Lomba Menulis “Gado-Gado” Majalah Femina

“Kualat”
Aprilina Prastari


Jangan sampai, gara-gara SMS, suasana yang seharusnya mengharukan berubah jadi menggelikan.
           
            Sekadar saran saja. Kalau Anda memiliki beberapa teman dengan nama depan atau panggilan yang sama, jangan lupa untuk mencatat di phonebook handphone: nama lengkap, tempat kerja atau apapun yang bisa mengingatkan Anda pada dia. Jangan sampai, gara-gara SMS, suasana yang seharusnya mengharukan berubah jadi menggelikan.
Malam itu, saya dikejutkan berita, salah seorang mantan rekan kerja yang meninggal dunia karena kanker. Padahal setahun lalu, kami bertemu dan dia terlihat sehat. Bahkan beberapa bulan lalu, kami masih sempat telpon-telponan untuk sebuah pekerjaan. Yang lebih memilukan, dia masih muda, usianya lima tahun di bawah saya dan ia tengah mengandung anak pertamanya. Duh, sedih sekali mendengarnya.
            Dalam keadaan masih syok, saya lalu mengabarkan teman-teman yang pernah sekantor dengan almarhumah. Sebagian lewat bbm, sebagian lagi SMS. Segera saya ketik SMS duka dan mulai mencari nama teman-teman di phonebook.
            Tak berapa lama kemudian, sebuah SMS masuk. Dari Dedi. Hanya nama “Dedi” tanpa penjelasan lain. Entah kenapa, saat membaca nama Dedi di layar telepon, pikiran saya langsung teringat pada Dedi, account executive (AE) paling muda di kantor tempat kami bekerja dulu. Kami pun berbalas SMS.  
            Pril, udah tau kalo Mira meninggal?
            Iya, udah, Ded. Gue sedih banget. Padahal beberapa bulan lalu masih telpon-telponan.
            Iya, sedih banget, ya. Kapan sih dimakaminnya? Lo mau ngelayat?
            InsyaAllah dimakamin besok siang. Gue mungkin ngelayat besok pagi sebelum ngantor. Btw, kok Lo kenal Mira. Kenal di mana?
            Untuk beberapa saat SMS saya tidak dibalas. Lima belas menit kemudian, barulah Dedi membalasnya.
            Laaah, gimana sih. Masa baru berapa tahun nggak ketemu, lo lupa.
            Saya diam. Dedi yang ada di pikiran saya saat itu masih sama. Saya justru malah sibuk menduga-duga, di mana kira-kira Dedi bertemu dengan almarhumah Mira. Mungkinkah mereka pernah sekantor atau … ah, iya, mereka kan sama-sama AE. Bisa saja mereka bertemu di sebuah seminar. Tapi … akhirnya saya menyerah dan menjawab SMS:  
            Ini Dedi mana ya?
            Apriiill .. Masa lupa siiih … Ini gue, Dedi Uban!
            MasyaAllah! Pak Dedi? Maaaf …
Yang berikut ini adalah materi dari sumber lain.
(* ===== verification/TrieIterLaws.v ===== *)
(** * Trie: iterating over the nodes and the entries

    The iterator of [TrieIter.v] over the nodes of a trie keeps the laws of
    [TrieIterSpec.v]: its items are the nodes in the order of their paths,
    loaded from the database where they are not in memory ([TrieIterNode]). *)

From Stdlib Require Import Lia String.
From stdpp Require Import base numbers list gmap sorting.
From S2P Require Import Prelude BigInt Types RlpSpec RlpCanon Keccak KeccakSpec KeccakSponge TrieEncoding TrieNode.
From S2P Require Import TrieOps TrieRep TrieSpec TrieHasher TrieEnc TrieCommit TrieLaws TrieIter TrieIterSpec.
Import Common TrieEncoding TrieNode TrieOps TrieTree TrieRep TrieHasher TrieIter TrieIterSpec.

#[local] Open Scope Z_scope.
#[local] Open Scope go_scope.

Module TrieIterNode.

Definition node_value (n : node) : option bytes := match n with valueNode v => Some v | _ => None end.

Definition ancestor (h parent : Hash) : Hash := if bool_decide (h = zeroHash) then parent else h.

Section Visits.
Context (Node : Hash -> option bytes) (g : Z).

(** A child [c] is the node [n], with the hash [h] it is reported with. *)
Inductive opened : node -> node -> Hash -> Prop :=
| opened_here c ho d : is_hash c = false -> cache c = Ok (ho, d) -> opened c c (BytesToHash (default [] ho))
| opened_hash h n : (forall p, resolveHash Node g h p = Ok (inr n)) -> is_hash n = false -> opened (hashNode h) n (BytesToHash h).

(** The items at and below a child, and those below a node from a child on. *)
Inductive sub : bytes -> Hash -> node -> list item -> Prop :=
| sub_intro p a c n h l : opened c n h -> hasTerm p = bool_decide (is_Some (node_value n)) -> kids p (ancestor h a) n 0 l ->
    sub p a c (mkItem p h a (node_value n) :: l)
with kids : bytes -> Hash -> node -> nat -> list item -> Prop :=
| kids_nil p a i : kids p a nilNode i []
| kids_value p a v i : kids p a (valueNode v) i []
| kids_short p a k c f l : k <> [] -> sub (p ++ k) a c l -> kids p a (shortNode k c f) 0 l
| kids_short_done p a k c f i : kids p a (shortNode k c f) (S i) []
| kids_full p a cs f i l : branches p a (drop i cs) i l -> kids p a (fullNode cs f) i l
with branches : bytes -> Hash -> list node -> nat -> list item -> Prop :=
| branches_nil p a i : branches p a [] i []
| branches_skip p a cs i l : branches p a cs (S i) l -> branches p a (nilNode :: cs) i l
| branches_child p a c cs i l1 l2 : c <> nilNode -> sub (p ++ [Z.of_nat i]) a c l1 -> branches p a cs (S i) l2 ->
    branches p a (c :: cs) i (l1 ++ l2).

Scheme sub_ind' := Induction for sub Sort Prop
with kids_ind' := Induction for kids Sort Prop
with branches_ind' := Induction for branches Sort Prop.
Combined Scheme visits_ind from sub_ind', kids_ind', branches_ind'.

(** ** Order *)

(** Everything in the list extends [p], by something that starts at [i] or later. *)
Definition from (p : bytes) (i : nat) (x : item) : Prop := exists j k, (i <= j)%nat /\ iPath x = p ++ Z.of_nat j :: k.

Lemma before_sibling p i j a b : (i < j)%nat -> before (p ++ Z.of_nat i :: a) (p ++ Z.of_nat j :: b).
Proof. intros H. rewrite before_app_l. unfold before. simpl. by rewrite (proj2 (Z.compare_lt_iff _ _)) by lia. Qed.

Lemma visits_ordered :
  (forall p a c l, sub p a c l -> ordered l /\ Forall (fun x => exists k, iPath x = p ++ k) l) /\
  (forall p a n i l, kids p a n i l -> ordered l /\ Forall (fun x => exists k, k <> [] /\ iPath x = p ++ k) l) /\
  (forall p a cs i l, branches p a cs i l -> ordered l /\ Forall (from p i) l).
Proof.
  apply visits_ind.
  - intros p a c n h l Ho Ht Hk [IH1 IH2]. split.
    + constructor; [done|]. eapply Forall_impl; [exact IH2|]. intros x (k & Hk' & E). unfold behind. simpl. rewrite E. by apply before_app.
    + constructor; [exists []; by rewrite app_nil_r|]. eapply Forall_impl; [exact IH2|]. intros x (k & _ & E). by exists k.
  - intros p a i. split; constructor.
  - intros p a v i. split; constructor.
  - intros p a k c f l Hk Hs [IH1 IH2]. split; [done|]. eapply Forall_impl; [exact IH2|]. intros x (k' & E). exists (k ++ k').
    split; [by destruct k|]. by rewrite E, app_assoc.
  - intros p a k c f i. split; constructor.
  - intros p a cs f i l Hb [IH1 IH2]. split; [done|]. eapply Forall_impl; [exact IH2|]. intros x (j & k & _ & E). by exists (Z.of_nat j :: k).
  - intros p a i. split; constructor.
  - intros p a cs i l Hb [IH1 IH2]. split; [done|]. eapply Forall_impl; [exact IH2|]. intros x (j & k & Hj & E). exists j, k. split; [lia|done].
  - intros p a c cs i l1 l2 Hc Hs [IH1 IH2] Hb [IH3 IH4].
    assert (H1 : forall x, x ∈ l1 -> exists k, iPath x = p ++ Z.of_nat i :: k).
    { intros x Hx. eapply Forall_forall in IH2 as (k & E); [|exact Hx]. exists k. rewrite E, <-app_assoc. done. }
    split.
    + apply StronglySorted_app. split; [|split; [done|done]]. intros x y Hx Hy. destruct (H1 x Hx) as (k & E).
      eapply Forall_forall in IH4 as (j & k' & Hj & E'); [|exact Hy]. unfold behind. rewrite E, E'. apply before_sibling. lia.
    + apply Forall_app. split; [|eapply Forall_impl; [exact IH4|]; intros x (j & k & Hj & E); exists j, k; split; [lia|done]].
      apply Forall_forall. intros x Hx. destruct (H1 x Hx) as (k & E). exists i, k. split; [lia|done].
Qed.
            Wah, malunya! Ternyata SMS itu bukan dari Dedi yang saya kira. Saya memang memiliki dua teman bernama Dedi. Dua-duanya sama-sama orang Sunda dan bekerja di advertising agency. Bedanya, Dedi yang satu masih muda, sedangkan yang satu lagi, yang sekantor dengan saya dan almarhumah adalah Dedi yang sudah tua. Berhubung Pak Dedi ini sudah beruban, makanya,kami sekantor sering memanggilnya dengan Pak Dedi Uban. Pak Dedi memang lebih senang memakai kata gue dan elo dengan teman-teman sekerjanya, meskipun kami berbeda usia sangat jauh.  
            Dulu, waktu masih sekantor, kami memang akrab karena saya copywriter dan Pak Dedi adalah art director, jadi sebelum membuat iklan, kami (saya, Pak Dedi dan almarhumah Mira) sering brainstorming. Makanya, saya enggak enak banget. Apalagi sesudah itu, Pak Dedi, SMS lagi:
            Kualat Lo, Pril. Lupa sama babeh sendiri …

            Saya cuma bisa nyengir. Semoga almarhumah Mira juga ikut tersenyum di alam sana.